7 Federal Communications Commission DA 99-109 previously granted. See, e.g., S.E. Licensee, G.P., 11 FCC Rcd 16727 (1996)(29% of combined television and radio advertising reveneues in 42nd ranked market); Citicasters, 11 FCC Rcd at 19146 (32.03% of combined television and radio advertising revenues in 29th ranked market).

19. Based on the record, we conclude that grant of the conditional waiver to permit QueenB to add KEZE(FM) to its existing radio-television combination in the Spokane DMA will result in economic efficiencies and enhanced public interest programming without having an undue adverse effect on competition or diversity in the Spokane market. In addition, we find that the applicants are fully qualified and that our approval of the proposed transfer of control would serve the public interest.

Ordering Clauses

20. Accordingly, IT IS ORDERED that a temporary conditional waiver of the one-to-a-market rule, 47 C.F.R. § 73.3555(c), to permit common ownership of stations KXLY-TV, KEZE(FM), KZZU-FM, KXLY-FM, KXLY(AM), Spokane, Washington; KKPL(AM), Opportunity, Washington; KVNI(AM), Coeur d'Alene, Idaho; and KHTQ-FM, Hayden, Idaho IS HEREBY GRANTED, subject to the outcome in the pending television ownership rulemaking proceeding, Second Further Notice of Proposed Rulemaking, MM Docket Nos. 91-221 & 87-8, 11 FCC Rcd 21655 (1996).
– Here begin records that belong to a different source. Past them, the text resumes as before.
Lemma unquote_no_pct s : ~ In pct s -> unquote s = s.
Proof.
  induction s as [| c s IH]; [reflexivity |].
  intros Hn. rewrite unquote_cons_other.
  - rewrite IH; [reflexivity |]. intros H; apply Hn; right; exact H.
  - intros ->. apply Hn. left; reflexivity.
Qed.

Lemma replace_absent sch repl s :
  ~ In sch s -> pystr.replace sch repl s = s.
Proof.
  unfold pystr.replace.
  induction s as [| c s IH]; [reflexivity |].
  intros Hn. cbn [flat_map].
  destruct (c =? sch) eqn:Hc.
  - apply N.eqb_eq in Hc as ->. exfalso. apply Hn. left; reflexivity.
  - rewrite IH; [reflexivity |]. intros H; apply Hn; right; exact H.
Qed.

Lemma decode_utf8_ascii s :
  Forall (fun c => c < 128) s -> pystr.decode_utf8 s = Some s.
Proof.
  induction 1 as [| c s Hc _ IH]; [reflexivity |].
  cbn [pystr.decode_utf8]. unfold pystr.utf8_code_length.
  rewrite (proj2 (N.ltb_lt c 128) Hc). cbv beta iota.
  rewrite IH. reflexivity.
Qed.

Lemma hexval_hexdigit d : d < 16 -> hexval (urllib.hexdigit d) = Some d.
Proof.
  intros Hd.
  pose proof (utf8_Facts.forall_bytes
                (fun d => implb (d <? 16)
                                match hexval (urllib.hexdigit d) with
                                | Some x => x =? d
                                | None => false
                                end)
                ltac:(vm_compute; reflexivity) d ltac:(lia)) as H.
  cbv beta in H. rewrite (proj2 (N.ltb_lt _ _) Hd) in H. cbn [implb] in H.
  destruct (hexval (urllib.hexdigit d)) as [x |]; [| discriminate].
  apply N.eqb_eq in H as ->. reflexivity.
Qed.

Lemma unquote_pct_escape bs :
  is_bytes bs -> unquote (flat_map urllib.pct_escape bs) = bs.
Proof.
  induction 1 as [| b bs Hb _ IH]; [reflexivity |].
  cbn [flat_map]. unfold urllib.pct_escape at 1. cbn [app].
  rewrite unquote_cons_pct. cbn [escape_at].
  rewrite !hexval_hexdigit.
  - rewrite IH. f_equal.
    pose proof (N.div_mod b 16 ltac:(discriminate)). lia.
  - apply N.mod_lt. discriminate.
  - apply N.Div0.div_lt_upper_bound. lia.
Qed.

End decode_More.

(** X9: [_decode_url] raises nothing of its own: an exception of it is
    the one the codec of the parser's charset raised, when encoding a
    [unicode] or when reading, under ['ignore'], prepared bytes that are
    not UTF-8; bytes that are UTF-8 never raise, and a [unicode] the
    codec encodes is decoded as the encoded [str] is. *)
Theorem decode_url_raises_what_codec_raises `{E : Externals}
        (self : BaseParser) :
  (forall url_string e,
      _decode_url self url_string = Raise e
      <-> (exists u, url_string = Unicode u
                     /\ unicode_encode (_encoding self) u = Raise e)
          \/ (exists raw, wire self url_string = Ok raw
                          /\ pystr.decode_utf8 (prepared raw) = None
                          /\ str_decode_ignore (_encoding self)
                                               (prepared raw) = Raise e))
  /\ (forall b text, pystr.decode_utf8 (prepared b) = Some text ->
                     _decode_url self (Str b) = Ok text)
  /\ (forall u b, unicode_encode (_encoding self) u = Ok b ->
                  _decode_url self (Unicode u) = _decode_url self (Str b)).
Proof.
  split; [| split].
  - intros url_string e. split; [apply _decode_url_raises |].
    intros [(u & -> & Hu) | (raw & Hw & Hn & Hr)].
    + unfold _decode_url. rewrite Hu. reflexivity.
    + rewrite (_decode_url_wire _ _ _ Hw), Hn. exact Hr.
  - intros b text Hd.
    rewrite (_decode_url_wire self (Str b) b eq_refl), Hd. reflexivity.
  - intros u b Hu.
    rewrite (_decode_url_wire self (Unicode u) b Hu),
      (_decode_url_wire self (Str b) b eq_refl). reflexivity.
Qed.

(** X10: a [str] of ASCII characters with no NUL and no percent sign
    decodes to itself, whatever the charset of the parser. *)
Theorem decode_url_plain_ascii `{E : Externals} (self : BaseParser)
        (b : seq) :
  plain_ascii b -> _decode_url self (Str b) = Ok b.
Proof.
  intros Hb. unfold plain_ascii in Hb. rewrite Forall_forall in Hb.
  rewrite (_decode_url_wire self (Str b) b eq_refl).
  rewrite replace_Facts.prepared_eq.
  rewrite decode_More.unquote_no_pct
    by (intros H; apply Hb in H; tauto).
  rewrite decode_More.replace_absent
    by (intros H; apply Hb in H; lia).
  rewrite decode_More.decode_utf8_ascii; [reflexivity |].
  apply Forall_forall. intros c Hc. apply Hb in Hc. tauto.
Qed.

(** X11: unquoting the escapes of a byte string gives the byte string
    back; so a [str] made of the escapes of NUL-free UTF-8 bytes decodes
    to the text those bytes encode, whatever the charset of the parser. *)
Theorem decode_url_escaped_utf8 `{E : Externals} (self : BaseParser)
        (bs : seq) :
  is_bytes bs ->
  urllib.unquote (flat_map urllib.pct_escape bs) = bs
  /\ (forall text, ~ In 0 bs -> pystr.decode_utf8 bs = Some text ->
                   _decode_url self (Str (flat_map urllib.pct_escape bs))
                   = Ok text).
Proof.
  intros Hb. pose proof (decode_More.unquote_pct_escape bs Hb) as Hu.
  split; [exact Hu |].
  intros text Hz Hd.
  rewrite (_decode_url_wire self (Str (flat_map urllib.pct_escape bs))
                            (flat_map urllib.pct_escape bs) eq_refl).
  rewrite replace_Facts.prepared_eq, Hu.
  rewrite decode_More.replace_absent by assumption.
  rewrite Hd. reflexivity.
Qed.

(** X12: unquoting works position by position: where a percent sign is
    followed by two hexadecimal digits the byte they write stands in the
    result, and where it is not the percent sign stays and unquoting goes
    on right after it. *)
Theorem unquote_at_percent (pre t : seq) :
  urllib.unquote (pre ++ urllib.pct :: t)
  = urllib.unquote pre
      ++ match urllib.escape_at t with
         | Some (c, r) => c :: urllib.unquote r
         | None => urllib.pct :: urllib.unquote t
         end.
Proof.
  rewrite unquote_Facts.unquote_app_stop by reflexivity.
  rewrite urllib_Facts.unquote_cons_pct. reflexivity.
Qed.

Section StoredHashes.
Context `{E : Externals}.

(** X13: after a call on a parser whose set is empty, each entry of the
    set holds the normal form of a URL built from a match under the hash
    of that URL as it was built, one entry for each such URL; so a key is
    found in the set only under the hash of a URL as it was built. *)
Theorem stored_hashes_are_of_built_urls (self : BaseParser)
        (doc_str : pystring) (p' : BaseParser) :
  _re_urls self = [] ->
  _regex_url_parse self doc_str = Ok p' ->
  exists us,
    NoDup us
    /\ _re_urls p' = map aged us
    /\ (forall u, In u us
                  <-> exists url, In url (URL_RE.findall doc_str)
                                  /\ candidate self url = Ok u)
    /\ (forall key,
           set_contains (_re_urls p') key = true
           <-> exists u, In u us /\ URL_hash u = URL_hash key
                         /\ normalize_url u = key).
Proof.
  intros Hempty Hp.
  apply _regex_url_parse_inv in Hp as (s' & Hs & ->).
  rewrite Hempty in Hs.
  assert (untouched []) as H0 by (split; constructor).
  destruct (scan_untouched _ _ _ _ H0 Hs) as ((Hh & Hnd) & Hall).
  assert (normalize_all s' = map aged (map obj s')) as Hn.
  { unfold normalize_all. rewrite map_map. apply map_ext_in.
    intros e He. rewrite Forall_forall in Hh. unfold aged.
    rewrite (Hh e He). reflexivity. }
  exists (map obj s'). cbn [_re_urls set_re_urls].
  split; [exact Hnd |]. split; [exact Hn |]. split.
  - intros u. split.
    + intros Hu. destruct (scan_sound _ _ _ _ Hs u Hu) as [[] | H]. exact H.
    + intros (url & Hin & Hc). exact (Hall url u Hin Hc).
  - intros key. rewrite Hn. unfold set_contains.
    rewrite existsb_exists. split.
    + intros (e & He & Hb). apply in_map_iff in He as (u & <- & Hu).
      apply andb_true_iff in Hb as (Hb1 & Hb2). cbn in Hb1, Hb2.
      apply N.eqb_eq in Hb1.
      destruct (URL_eq_dec (normalize_url u) key); [| discriminate].
      eauto.
    + intros (u & Hu & Hb & <-). exists (aged u).
      split; [apply in_map, Hu |]. cbn. rewrite Hb, N.eqb_refl.
      destruct (URL_eq_dec (normalize_url u) (normalize_url u));
        [reflexivity | contradiction].
Qed.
Should divestiture be required as a result of that proceeding, QueenB Radio, Inc., or its appropriate subsidiary, is directed to file an application for Commission consent to sell the necessary station(s) within six months from the release of the Orders in those proceedings. Any request to extend this conditional waiver should be filed 45 days prior to the end of the six-month period and would be closely scrutinized.

21. IT IS FURTHER ORDERED, that, having found the applicants fully qualified and that grant of the application would serve the public interest, the application (File No. BALH-980818GG) for assignment of license of KEZE(FM), Spokane, Washington, from Melinda Boucher Read to QueenB Radio, Inc. IS HEREBY GRANTED.